Progressive rabbis pointed out that they had been called up in the past, while officials in other United Synagogue affiliates offered to call up Rabbi Jacobs. Letters to the Jewish press – many from United Synagogue members – were highly condemnatory. While few defended the course of action by trotting out the mantra of heresy, the overwhelming majority of British Jews appeared to have been outraged that one of its much-respected elders should have been treated in such a fashion.

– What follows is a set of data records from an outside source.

(** C26: appending leaves in batches of any sizes and finishing gives the root of the
    reference tree, which is defined layer by layer; [fd_bmtree_depth] and
    [fd_bmtree_node_cnt] are the number of layers and of nodes of that tree, and the AVX
    variant of the merge computes what the portable one does. *)
Theorem bmtree_commit_root mem hs ps n batches :
  sizes_ok hs ps -> (n <= 62)%nat -> mem_ok n mem -> Forall node_ok (concat batches) -> (1 <= length (concat batches))%nat -> Z.of_nat (length (concat batches)) <= leaf_max ->
  (exists st, build mem hs ps n batches = Ok (st, merkle_root hs ps (concat batches))) /\
  fd_bmtree_depth (Z.of_nat (length (concat batches))) = Z.of_nat (height (length (concat batches))) + 1 /\
  fd_bmtree_node_cnt (Z.of_nat (length (concat batches))) = node_total (length (concat batches)) /\
  (forall array stack a b, length array = 96%nat -> length stack = 64%nat -> node_ok a -> node_ok b -> fd_bmtree_private_merge_avx array stack a b hs ps = fd_bmtree_private_merge a b hs ps).
Proof.
  intros Hsz Hn Hmem Hnodes Hk Hmax. split_and!.
  - destruct (build_ok mem hs ps n batches Hsz Hn Hmem Hnodes Hk Hmax) as (st & E & _). eauto.
  - apply depth_height; [done|]. unfold leaf_max, ULONG_MAX in *. lia.
  - by apply node_cnt_ok.
  - intros array stack a b Ha Hs [La Ba] [Lb Bb]. rewrite merge_ok by done. by apply merge_avx_ok.
Qed.

(** ** Inclusion proofs *)

(** an inclusion proof that [fd_bmtree_get_proof] writes for a leaf of a finished tree
    leads [fd_bmtree_from_proof] from that leaf back to the root, when the calculation
    keeps enough layers and the destination has room for the proof. *)
Theorem bmtree_proof_roundtrip mem hs ps n batches st root dest i :
  sizes_ok hs ps -> (n <= 62)%nat -> mem_ok n mem -> Forall node_ok (concat batches) -> (i < length (concat batches))%nat -> Z.of_nat (length (concat batches)) <= leaf_max ->
  build mem hs ps n batches = Ok (st, root) -> (height (length (concat batches)) < n)%nat -> Forall is_byte dest -> (height (length (concat batches)) * hsn hs <= length dest)%nat ->
  exists proof, fd_bmtree_get_proof st dest (Z.of_nat i) = Ok (proof, Some (Z.of_nat (height (length (concat batches))))) /\ length proof = length dest /\
    fd_bmtree_from_proof (nth i (concat batches) []) (Z.of_nat i) proof (Z.of_nat (height (length (concat batches)))) hs ps = Ok (Some root).
Proof.
  intros Hsz Hn Hmem Hnodes Hi Hmax Hbuild Hh Hdest Hlen. set (L := concat batches) in *. destruct (build_ok mem hs ps n batches Hsz Hn Hmem Hnodes ltac:(fold L; lia) Hmax) as (st1 & E & HS). fold L in E, HS. rewrite Hbuild in E. injection E as <- ->.
  rewrite (get_proof_ok hs ps n Hsz Hn st L i dest HS Hi Hh Hlen). eexists. split; [done|]. split; [rewrite length_app, length_drop, (proof_bytes_length hs ps n Hsz Hn) by (done || lia); lia|].
  rewrite (from_proof_ok hs ps n Hsz Hn); [|by apply (tnode_ok hs ps n Hsz Hn L 0 i)|apply Forall_app; split; [by apply (proof_bytes_ok hs ps n Hsz Hn)|by apply Forall_drop]|rewrite length_app, (proof_bytes_length hs ps n Hsz Hn) by (done || lia); lia|lia|lia].
  rewrite decide_True by (apply (height_mono hs ps n Hsz Hn); lia). by rewrite (climb_proof hs ps n Hsz Hn L i _ Hnodes Hi).
Qed.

The original dispute in the early 1960s was latterly portrayed by Jacobs’s opponents as a theological heresy of cosmic proportions, following the publication of his book, We Have Reason to Believe which implicitly challenged the conventional interpretation of Torah min hashamayim. Yet no one had taken the slightest bit of notice for several years after the book’s appearance. Jacobs was even cited as a possible future chief rabbi.

Yet the odor of rabbinical politics that wafted from the depths infected the issue. The outcome was that mainstream Orthodoxy was fragmented with its more independent, questioning wing silenced because too many salaries were tied to the United Synagogue. But many others eventually defected to Jacobs’s new movement.

The ordinary members of British Jewry needed a guide for the perplexed – and Jacobs’s congregants were quite bewildered when their mild-mannered rabbi was accused of every heinous sin under the sun.

Jacobs combined a liberal interpretation of texts with a belief in “the living God.” He totally accepted Torah min hashamayim and described himself as “a liberal supernaturalist.” Jacobs’s intellectually rigorous defense of his views and his stout refusal to agree to something in which he did not believe meant that he could not be bullied into submission.

What made it worse for the United Synagogue was Jacobs’s insistence that he was following the path of traditional Judaism and possessed wide-ranging knowledge to back it up. His views, however, coincided historically with a resurgence of ultra-Orthodoxy as a reaction to the inanities of the modern world.

And so Jacobs has had to endure 40 years of ostracism and discrimination, ignorance and distortion of his views by many who do not have his degree of learning.

The Bournemouth fiasco conjures up the enlightening possibility of visitors to United Synagogues being assessed, before they are called up, as to whether they might lead the Jewish people astray.

All this would be a delightful example of Pythonesque English humor if not for the silent agony of the leadership of the United Synagogue, which has endeavored to create a modicum of communal harmony with the Masorti, Reform and Liberal movements.

Their 1998 agreement called for the attendance of a rabbinical figure from each group at several meetings a year designed to avoid communal rancor, but not to discuss theological questions.

Although the agreement was apparently approved by the United Synagogue rabbinate, not one single rabbi was ever present despite the presence of its lay leadership. This reflected the influence of the theologically conservative London Beth Din, and clearly those moderate rabbis who wished to attend declined to raise their heads above the parapets.

The United Synagogue lay leadership is now beginning to suffer the kind of entrapment – through fear of delegitimization from unrepresentative ultra-Orthodoxy – which has brought the chief rabbi to such a low ebb.

Modern Orthodoxy is being systematically eroded without even taking into account this penchant for settling old scores.

For most British Jews who uphold the dignity of difference, who do not demand truth tests before a Jew is called up to a reading of the Torah, Louis Jacobs’s treatment is symbolically shameful. No doubt a majority of British Jews would see a calling to account of those responsible as a timely and moral act.

In the real world, it is unlikely that any elected leader would dare to point out that possessing great religious learning and having good judgement in communal matters is not one and the same. It is a sure recipe for decline and alienation.